SOLO, MettaNEWS – Sebanyak 83 murid kelas II SD Muhammadiyah Program Khusus (PK) Kottabarat Solo mengikuti kegiatan parents day dengan praktik membuat produk ecoprint menggunakan teknik pukul (pounding), Sabtu (24/1/2026).
Kegiatan yang digelar di Ruang Haji Muhtadi ini menjadi bagian dari upaya sekolah menghadirkan pengalaman belajar kreatif dan menyenangkan bagi peserta didik.
Parents day merupakan program kemitraan antara sekolah dan orang tua murid yang bertujuan mempererat hubungan keduanya sekaligus memperkaya proses pembelajaran.
Kegiatan ini diprakarsai oleh paguyuban orang tua murid tiap jenjang kelas, dengan melibatkan orang tua sebagai tamu pengajar di sekolah.
Koordinator tim kelas II, Rini Dewi Puspitasari, menjelaskan bahwa kegiatan ecoprint ini bertujuan mengenalkan teknik pewarnaan menggunakan bahan alami yang ramah lingkungan kepada murid sejak dini.
“Kegiatan ini juga selaras dengan pembelajaran Seni Budaya, khususnya materi teknik cetak. Sebelumnya, murid sudah mempraktikkan membuat cetakan di atas kertas menggunakan daun kering dan kulit buah,” ujarnya.
Kegiatan dimulai pukul 07.30 WIB dengan mengaji bersama, dilanjutkan pemaparan teknis ecoprint teknik pukul oleh Yusi Aristyani, fasilitator kegiatan sekaligus pemilik Roemah Kreatif Yusi. Menurutnya, teknik pukul sangat sesuai diterapkan pada murid kelas II.

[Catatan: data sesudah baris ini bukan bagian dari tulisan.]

(** A printable character, with the wrap after column 79. *)
Lemma printable_shows c p ch :
  shows c p → 32 <= ch < 128 →
  let c1 := put_cell c (cursor_x c) (cursor_y c) (vga_make_entry ch (current_color c)) in
  let c2 := finish (set_xy c1 (cursor_x c1 + 1) (cursor_y c1)) in
  let p' := page_write p (p_row p) (p_col p) (ch + 256 * p_color p) in
  shows c2 (if p_col p + 1 <? VGA_WIDTH then page_at p' (p_col p + 1) else page_next p') ∧ beyond_kept c c2.
Proof.
  intros Hs Hch. pose proof (shows_window c p Hs) as Hw. destruct Hs as [_ Hx Hy [Hix Hiy] [Hcol Hu]].
  rewrite Hcol, make_entry_printable by done. cbv zeta.
  set (v := ch + 256 * p_color p). set (p' := page_write p (p_row p) (p_col p) v).
  assert (Hci : cell_in (p_col p) (p_row p - p_top p)) by (unfold cell_in in *; lia).
  set (c1 := put_cell c (cursor_x c) (cursor_y c) v).
  assert (Hc1 : c1 = put_cell c (p_col p) (p_row p - p_top p) v) by (unfold c1; by rewrite Hx, Hy).
  assert (Hw1 : window c1 p').
  { rewrite Hc1. unfold p'. pose proof (window_write c p _ _ v Hw Hci) as H.
    by replace (p_top p + (p_row p - p_top p)) with (p_row p) in H by lia. }
  assert (Hb1 : beyond_kept c c1) by (rewrite Hc1; by apply put_cell_beyond).
  change (cursor_x c1) with (cursor_x c). change (cursor_y c1) with (cursor_y c). rewrite Hx. clearbody c1.
  destruct (Z.ltb_spec (p_col p + 1) VGA_WIDTH) as [Hlt|Hge].
  - assert (H : shows (set_xy c1 (p_col p + 1) (cursor_y c)) (page_at p' (p_col p + 1)))
      by (apply window_shows; try done; unfold cell_in; simpl; lia).
    rewrite (finish_stay _ _ H). by split.
  - destruct (finish_wrap (set_xy c1 (p_col p + 1) (cursor_y c)) p') as [H1 H2]; try done.
    split; [done|]. eapply beyond_trans; [exact Hb1|exact H2].
Qed.

Lemma printable_i8 ch : is_u8 ch → (32 <=? i8 ch) = (32 <=? ch) && (ch <? 128).
Proof.
  intros Hch. unfold i8, is_u8 in *. destruct (Z.ltb_spec ch 128) as [Hlt|Hge].
  - rewrite andb_true_r. rewrite (Z.mod_small (ch + 128)) by lia. by replace (ch + 128 - 128) with ch by lia.
  - rewrite andb_false_r. apply Z.leb_gt.
    replace (ch + 128) with (ch - 128 + 1 * 256) by lia. rewrite Z_mod_plus_full, Z.mod_small by lia. lia.
Qed.

(** The [switch] and what follows it. *)
Lemma putchar_char_shows c p ch :
  shows c p → is_u8 ch →
  shows (finish (putchar_char c ch)) (page_put p ch) ∧ beyond_kept c (finish (putchar_char c ch)).
Proof.
  intros Hs Hch. pose proof (shows_window c p Hs) as Hw. pose proof Hs as [_ Hx Hy [Hix Hiy] _].
  unfold putchar_char, page_put. destruct (ch =? 10).
  { unfold finish. simpl. apply (next_shows (set_xy c 0 (cursor_y c + 1)) p); simpl; try done. by rewrite Hy. }
  destruct (ch =? 13).
  { assert (H : shows (set_xy c 0 (cursor_y c)) (page_at p 0))
      by (apply window_shows; try done; unfold cell_in, VGA_WIDTH; simpl; lia).
    rewrite (finish_stay _ _ H). by split. }
  destruct (ch =? 9).
  { cbv zeta. rewrite Hx, (tab_stop (p_col p)) by lia. set (t := 8 * (p_col p / 8 + 1)).
    assert (Ht0 : 0 <= t) by (pose proof (Z.div_pos (p_col p) 8); lia).
    destruct (Z.ltb_spec t VGA_WIDTH) as [Hlt|Hge].
    - assert (H : shows (set_xy c t (cursor_y c)) (page_at p t)) by (apply window_shows; try done; unfold cell_in; simpl; lia).
      rewrite (finish_stay _ _ H). by split.
    - by apply (finish_wrap (set_xy c t (cursor_y c)) p). }
  destruct (ch =? 8).
  { destruct (Z.eqb_spec (p_col p) 0) as [E0|E0].
    - rewrite (proj2 (Z.ltb_ge _ _)) by lia. by rewrite (finish_stay c p).
    - rewrite (proj2 (Z.ltb_lt _ _)) by lia. destruct (backspace_shows c p Hs E0) as [H Hb]. cbv zeta in *.
      rewrite (finish_stay _ _ H). by split. }
  rewrite printable_i8 by done. destruct ((32 <=? ch) && (ch <? 128)) eqn:Epr; [|by rewrite (finish_stay c p)].
  apply andb_true_iff in Epr as [E1%Z.leb_le E2%Z.ltb_lt]. by apply printable_shows.
Qed.

(** One character: the console and the page make the same step. *)
Lemma putchar_shows c p ch :
  shows c p → is_u8 ch →
  shows (vga_putchar c ch) (page_put p ch) ∧ beyond_kept c (vga_putchar c ch).
Proof.
  intros Hsh Hch. rewrite vga_putchar_eq.
  pose proof (serial_putchar_screen c ch) as Hss. set (c0 := serial_putchar c ch) in *.
  assert (Hb0 : beyond_kept c c0) by (intros i _; by rewrite (proj1 Hss)).
  pose proof (same_screen_shows c c0 p Hss Hsh) as Hs0. clearbody c0.
  destruct (putchar_char_shows c0 p ch Hs0 Hch) as [H1 H2].
  split; [eapply same_screen_shows; [apply update_cursor_screen|done]|].
  eapply beyond_trans; [done|exact H2].
Qed.

Lemma puts_shows c p str :
  shows c p → Forall is_u8 str → shows (vga_puts c str) (page_puts p str) ∧ beyond_kept c (vga_puts c str).
Proof.
  intros Hs Hstr. revert c p Hs. induction Hstr as [|ch str Hch _ IH]; intros c p Hs; [by split|].
  destruct (putchar_shows c p ch Hs Hch) as [H1 H2]. destruct (IH _ _ H1) as [H3 H4].
  split; [exact H3|]. eapply beyond_trans; [exact H2|exact H4].
Qed.

(** ** Initialisation *)

Definition blank_page (color : Z) : page := Page (λ _ _, vga_make_entry 32 color) 0 0 0 color.

Lemma clear_cells_spec c blank :
  current_color (clear_cells c blank) = current_color c ∧ beyond_kept c (clear_cells c blank)
  ∧ ∀ i, 0 <= i < VGA_WIDTH * VGA_HEIGHT → vga_buffer (clear_cells c blank) i = blank.
Proof.
  unfold clear_cells. apply (for_each_inv (λ k c', current_color c' = current_color c ∧ beyond_kept c c'
    ∧ ∀ i, 0 <= i < k → vga_buffer c' i = blank)); [done|split_and!; [done|done|lia]|].
  intros i c1 Hi (Hc & Hb & Hz). split_and!; [done| |].
  - intros j Hj. simpl. rewrite (proj2 (Z.eqb_neq _ _)) by lia. by apply Hb.
  - intros j Hj. simpl. destruct (Z.eqb_spec j i); [done|]. apply Hz. lia.
Qed.

#[global] Opaque clear_cells.

Lemma cleared_shows c c1 :
  is_u8 (current_color c) →
  current_color c1 = current_color c ∧ beyond_kept c c1
  ∧ (∀ i, 0 <= i < VGA_WIDTH * VGA_HEIGHT → vga_buffer c1 i = vga_make_entry 32 (current_color c)) →
  let c' := vga_update_cursor (set_xy c1 0 0) in
  shows c' (blank_page (current_color c)) ∧ beyond_kept c c'.
Proof.
  intros Hu (Hc & Hb & Hz). split; [|exact Hb]. apply window_shows; [split_and!|..]; try done.
  intros x y Hxy. simpl. by apply Hz, vga_index_range.
Qed.

Lemma vga_clear_shows c :
  is_u8 (current_color c) → shows (vga_clear c) (blank_page (current_color c)) ∧ beyond_kept c (vga_clear c).
Proof. intros Hu. exact (cleared_shows c _ Hu (clear_cells_spec c (vga_make_entry 32 (current_color c)))). Qed.

#[global] Opaque vga_clear.

Lemma enable_cursor_screen c b in1 in2 : same_screen c (vga_enable_cursor c b in1 in2).
Proof. by destruct b. Qed.

Lemma enabled_shows c c1 p in1 in2 :
  shows c1 p ∧ beyond_kept c c1 →
  let c' := vga_enable_cursor c1 true in1 in2 in shows c' p ∧ beyond_kept c c'.
Proof. intros [H1 H2]. split; [|exact H2]. eapply same_screen_shows; [apply enable_cursor_screen|exact H1]. Qed.

Lemma vga_init_shows c in1 in2 :
  shows (vga_init c in1 in2) (blank_page VGA_COLOR_LIGHT_GREY) ∧ beyond_kept c (vga_init c in1 in2).
Proof.
  refine (enabled_shows c _ _ in1 in2
    (vga_clear_shows (set_color c (vga_make_color VGA_COLOR_LIGHT_GREY VGA_COLOR_BLACK)) _)). done.
Qed.

#[global] Opaque vga_init.

(** ** Digits *)

Definition undigits (b : Z) (ds : list Z) : Z := foldr (λ d n, d + b * n) 0 ds.

Lemma digits_runs (b : Z) (f : Z → Z) (step : Z * list Z → ctl (Z * list Z) (list Z)) :
  1 < b → (∀ v buf, step (v, buf) = if 0 <? v then Next (v / b, buf ++ [f (v mod b)]) else Stop buf) →
  ∀ n v buf, 0 <= v < b ^ Z.of_nat n →
    ∃ ds, runs step (S (length ds)) (v, buf) (buf ++ (f <$> ds)) ∧ (length ds <= n)%nat
      ∧ Forall (λ d, 0 <= d < b) ds ∧ undigits b ds = v ∧ (0 < v → ds ≠ []) ∧ last ds ≠ Some 0.
Proof.
  intros Hb Hstep. induction n as [|n IH]; intros v buf Hv.
  { assert (v = 0) as -> by (simpl in Hv; lia). exists []. split_and!; try done; try lia.
    rewrite app_nil_r. apply runs_stop. by rewrite Hstep. }
  destruct (decide (v = 0)) as [->|Hne].
  { exists []. split_and!; try done; try (simpl; lia). rewrite app_nil_r. apply runs_stop. by rewrite Hstep. }
  rewrite Nat2Z.inj_succ, Z.pow_succ_r in Hv by lia.
  pose proof (Z.mod_pos_bound v b ltac:(lia)) as Hm. pose proof (Z.div_mod v b ltac:(lia)) as Hdm.
  pose proof (Z.div_pos v b ltac:(lia) ltac:(lia)) as Hd0.
  destruct (IH (v / b) (buf ++ [f (v mod b)])) as (ds & Hr & Hl & Hf & Hu & Hn & Hz).
  { split; [done|]. apply Z.div_lt_upper_bound; lia. }
  exists (v mod b :: ds). split_and!; try done; simpl.
  - eapply runs_next; [rewrite Hstep; by rewrite (proj2 (Z.ltb_lt _ _)) by lia|].
    by rewrite <- app_assoc in Hr.
  - lia.
  - by apply Forall_cons.
  - change (undigits b (v mod b :: ds)) with (v mod b + b * undigits b ds). rewrite Hu. lia.
  - destruct ds as [|d ds]; [|done]. simpl in *. intros [= E]. lia.
Qed.

(** The number a string of digits denotes, most significant first. *)
Definition number (b : Z) (val : Z → Z) (s : list Z) : Z := foldl (λ n ch, b * n + val ch) 0 s.

Lemma number_rev b val f ds :
  Forall (λ d, val (f d) = d) ds → number b val (rev (f <$> ds)) = undigits b ds.
Proof.
  induction 1 as [|d ds Hd _ IH]; [done|]. unfold number in *. rewrite fmap_cons. cbn [rev].
  rewrite foldl_app, IH. simpl. rewrite Hd. lia.
Qed.

Definition dec_val (ch : Z) : Z := ch - 48.
Definition hex_val (ch : Z) : Z := if ch <? 65 then ch - 48 else ch - 55.
Definition hex_digit (d : Z) : Z := nth (Z.to_nat d) hex_chars 0.

Lemma rev_head {A} (l : list A) : head (rev l) = last l.
Proof. induction l as [|x l IH] using rev_ind; [done|]. by rewrite rev_app_distr, last_snoc. Qed.

(** The digit loop of base [b] within [n] characters. *)
Lemma digits_loop b f val step n v :
  1 < b → (∀ v buf, step (v, buf) = if 0 <? v then Next (v / b, buf ++ [f (v mod b)]) else Stop buf) →
  (∀ d, 0 <= d < b → val (f d) = d) → 0 < v < b ^ Z.of_nat n → Z.of_nat n < 2 ^ 32 →
  ∃ ds, loop step (v, []) = Some (f <$> ds) ∧ (1 <= length ds <= n)%nat ∧ Forall (λ d, 0 <= d < b) ds
    ∧ number b val (rev (f <$> ds)) = v ∧ head (rev (f <$> ds)) ≠ Some (f 0).
Proof.
  intros Hb Hstep Hf Hv Hn. destruct (digits_runs b f step Hb Hstep n v []) as (ds & Hr & Hl & Hds & Hu & Hne & Hz); [lia|].
  exists ds. split_and!; try done.
  - eapply loop_runs; [exact Hr|]. unfold WHILE_FUEL. lia.
  - destruct ds; [exfalso; apply Hne; [lia|done]|simpl; lia].
  - rewrite number_rev; [done|]. eapply Forall_impl; [exact Hds|]. intros d Hd. by apply Hf.
  - rewrite rev_head, fmap_last. destruct (last ds) as [d|] eqn:El; [|done]. simpl. intros [= E]. apply Hz. f_equal.
    assert (Hd : 0 <= d < b).
    { rewrite Forall_forall in Hds. apply Hds. apply last_Some in El as [l' ->]. apply elem_of_app. right. by left. }
    rewrite <- (Hf d Hd), E. apply Hf. lia.
Qed.

(** ** Theorems *)

(** C18. What is on the screen.  From initialisation on, whatever bytes are
    printed, the 25 rows of the text buffer are the window of a page that only
    grows downwards, and the cursor is where the page's is: newlines, carriage
    returns, tabs, backspaces, wrapping and the copying scroll included.  No
    memory beyond the 2000 cells is written. *)
Theorem vga_shows_page (c : console) (in1 in2 : Z) (str : list Z) :
  Forall is_u8 str →
  let c' := vga_puts (vga_init c in1 in2) str in
  let p := page_puts (blank_page VGA_COLOR_LIGHT_GREY) str in
  (∀ x y, cell_in x y → vga_buffer c' (vga_index x y) = p_cell p (p_top p + y) x)
  ∧ cursor_x c' = p_col p ∧ cursor_y c' = p_row p - p_top p ∧ cell_in (cursor_x c') (cursor_y c')
  ∧ (∀ i, i < 0 ∨ VGA_WIDTH * VGA_HEIGHT <= i → vga_buffer c' i = vga_buffer c i).
Proof.
  intros Hstr c' p. destruct (vga_init_shows c in1 in2) as [H1 H2].
  destruct (puts_shows _ _ str H1 Hstr) as [H3 H4]. fold c' p in H3, H4.
  pose proof (beyond_trans _ _ _ H2 H4) as Hb. destruct H3 as [A B C D _].
  rewrite B, C. by refine (conj A (conj eq_refl (conj eq_refl (conj D Hb)))).
Qed.

(** Printing numbers.  [vga_print_dec] always returns; it prints the decimal
    digits of its argument, most significant first and without leading zeros,
    at most twenty of them: its 21-byte buffer is not overrun. *)
Theorem vga_print_dec_spec (value : Z) :
  is_u64 value →
  ∃ s, (∀ c, vga_print_dec c value = Some (vga_puts c s))
    ∧ (1 <= length s <= 20)%nat ∧ Forall (λ ch, 48 <= ch <= 57) s
    ∧ number 10 dec_val s = value ∧ (head s = Some 48 → s = [48]).
Proof.
  intros Hv. unfold vga_print_dec. destruct (Z.eqb_spec value 0) as [->|Hne].
  { exists [48]. split_and!; simpl; try done; try lia. by repeat constructor. }
  destruct (digits_loop 10 (λ d, 48 + d) dec_val dec_step 20 value) as (ds & El & Hl & Hds & Hn & Hh); try done.
  - intros d _. unfold dec_val. lia.
  - unfold is_u64 in Hv. lia.
  - eexists. split; [intros c; by rewrite El, bind_Some_eq|]. rewrite length_rev, length_fmap.
    split_and!; try lia; [|by intros ?].
    apply Forall_rev, Forall_fmap. eapply Forall_impl; [exact Hds|]. simpl. lia.
Qed.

“Teknik ini ideal untuk pemula karena alatnya sederhana dan bahannya bisa ditemukan di lingkungan sekitar,” jelas Yusi.
Dalam praktiknya, murid menggunakan tas kain polos sebagai media ecoprint, dipadukan dengan berbagai jenis daun seperti daun lanang, akalipa, pepaya jepang, kayu afrika, dan jarak kepyar. Daun-daun tersebut disusun di dalam kain lalu dipukul perlahan hingga motif dan warna alami berpindah ke permukaan kain. Setelah didiamkan beberapa menit, sisa daun dibersihkan sebelum masuk ke tahap fiksasi.
Tahap fiksasi atau penguncian warna menggunakan larutan tawas tidak dilakukan langsung oleh murid karena memerlukan waktu pengeringan hingga satu minggu. Hasil karya berupa tas kain ecoprint nantinya akan dikirim kembali ke sekolah setelah proses fiksasi dan pengeringan selesai.
Antusiasme murid terlihat sepanjang kegiatan berlangsung. Salah satu murid kelas II, Alfarezy Zhafran Nugroho, mengaku senang mengikuti parents day kali ini.
“Aku baru tahu ternyata daun bisa menjadi pewarna yang sangat bagus. Tadi juga diperlihatkan hasil ecoprint seperti jilbab, taplak meja, dan gelas mug,” katanya penuh semangat.